----- Data section

(** C40. The libraries are loaded after the program, in their order, wherever
    their options stand: two command lines that differ only in how the library
    options are interleaved with the others (each kind keeping its order) have
    the same result.  When the options are in order the states agree on
    everything but the words Qine keeps for calling itself: these are, for each,
    the path of the executable and its own words in front of the operands, as
    they stand and without the separators; so one is a permutation of the
    other.  When the options are wrong, or ask for the help, nothing was loaded
    and the states agree on everything but the list of libraries put off; a
    configuration error is an exit with status 1. *)
Theorem main_order cl cl' b :
  reordered cl cl' ->
  snd (main cl b) = snd (main cl' b) /\
  match snd (configure cl b) with
  | Ok _ =>
      exists exe, main_exe = Ok exe /\
        b_self_call (fst (main cl b)) = self_call cl exe /\
        fst (main cl' b) = set_self_call (self_call cl' exe) (fst (main cl b)) /\
        (c_argv0 cl <> lit "--" -> self_call cl exe ≡ₚ self_call cl' exe)
  | Throw x =>
      main cl b = (fst (configure cl b), Throw x) /\ is_configuration x = false /\
      same_but_delayed (fst (main cl b)) (fst (main cl' b)) /\
      p_space (b_process (fst (main cl b))) = p_space (b_process b) /\
      p_guest (b_process (fst (main cl b))) = p_guest (b_process b)
  end /\
  (forall x, snd (run_options (opts cl) b) = Throw x ->
     snd (main cl b) = Throw (if is_configuration x then Exit 1 else x)).
Proof.
  intros Hr. destruct (configure_order cl cl' b Hr) as [Hsnd Hc].
  pose proof (configure_guest cl b) as Hg. pose proof (configure_errors cl b) as He.
  assert (Ho : c_operands cl' = c_operands cl) by apply Hr.
  unfold Main.main, mbind, M_bind. rewrite Ho.
  destruct (configure cl b) as [b1 r1], (configure cl' b) as [b2 r2]. cbn [fst snd] in *. subst r2.
  destruct r1 as [[]|x]; cbn [fst snd].
  - destruct Hc as (exe & Hm & Hb & ->). rewrite start_self_call. split; [done|]. split.
    + exists exe. split; [done|]. split; [by rewrite start_keeps_self|]. split; [done|]. by apply self_call_perm.
    + intros x Hx. discriminate (proj2 (He x) Hx).
  - split; [done|]. split; [|by intros y Hy; apply He]. split; [done|]. by split; [apply He|].
Qed.
End Order.

(** A library before the mapping it is found through, and after it. *)
Definition demo_boot : Boot := mkBoot 0 demo_process (mkIdMap 16 []) [] [] [] false [].
Definition demo_lib_first : CommandLine := mkCommandLine (lit "qine")
  [(Lib (lit "lib,sys,entry=16"), [lit "-l"; lit "lib,sys,entry=16"]); (Map (lit "/host,/"), [lit "--map=/host,/"])]
  true [lit "/bin/ls"].
Definition demo_map_first : CommandLine := mkCommandLine (lit "qine")
  [(Map (lit "/host,/"), [lit "--map=/host,/"]); (Lib (lit "lib,sys,entry=16"), [lit "-l"; lit "lib,sys,entry=16"])]
  true [lit "/bin/ls"].

Lemma main_order_witness :
  let run cl := Main.main demo_mmap (fun _ => true) (fun _ _ _ => true) [] (fun _ => None)
    (fun _ => None) 0 (fun _ => false) (Ok (lit "/qine")) cl demo_boot in
  head demo_lib_first = [lit "qine"; lit "-l"; lit "lib,sys,entry=16"; lit "--map=/host,/"; lit "--"] /\
  snd (run demo_lib_first) = snd (run demo_map_first) /\
  b_self_call (fst (run demo_lib_first)) = [lit "/qine"; lit "-l"; lit "lib,sys,entry=16"; lit "--map=/host,/"] /\
  b_self_call (fst (run demo_map_first)) = [lit "/qine"; lit "--map=/host,/"; lit "-l"; lit "lib,sys,entry=16"].
Proof.
  intros run. split; [reflexivity|].
  destruct (main_order demo_mmap (fun _ => true) (fun _ _ _ => true) [] (fun _ => None)
    (fun _ => None) 0 (fun _ => false) (Ok (lit "/qine")) demo_lib_first demo_map_first demo_boot) as (H1 & H2 & _).
  - repeat split; vm_compute; reflexivity.
  - split; [exact H1|].
    change (snd (configure (fun _ => false) (Ok (lit "/qine")) demo_lib_first demo_boot)) with (Ok ()) in H2.
    destruct H2 as (exe & [= <-] & H3 & H4 & _). unfold run. rewrite H3, H4. split; reflexivity.
Defined.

----------

**Problem details:**
The required answer is the run of lines above, starting at the line with "everything but the words" and ending at the line with "nothing was loaded", reproduced exactly with both ends.

**Answer for the task:**
    everything but the words Qine keeps for calling itself: these are, for each,
    the path of the executable and its own words in front of the operands, as
    they stand and without the separators; so one is a permutation of the
    other.  When the options are wrong, or ask for the help, nothing was loaded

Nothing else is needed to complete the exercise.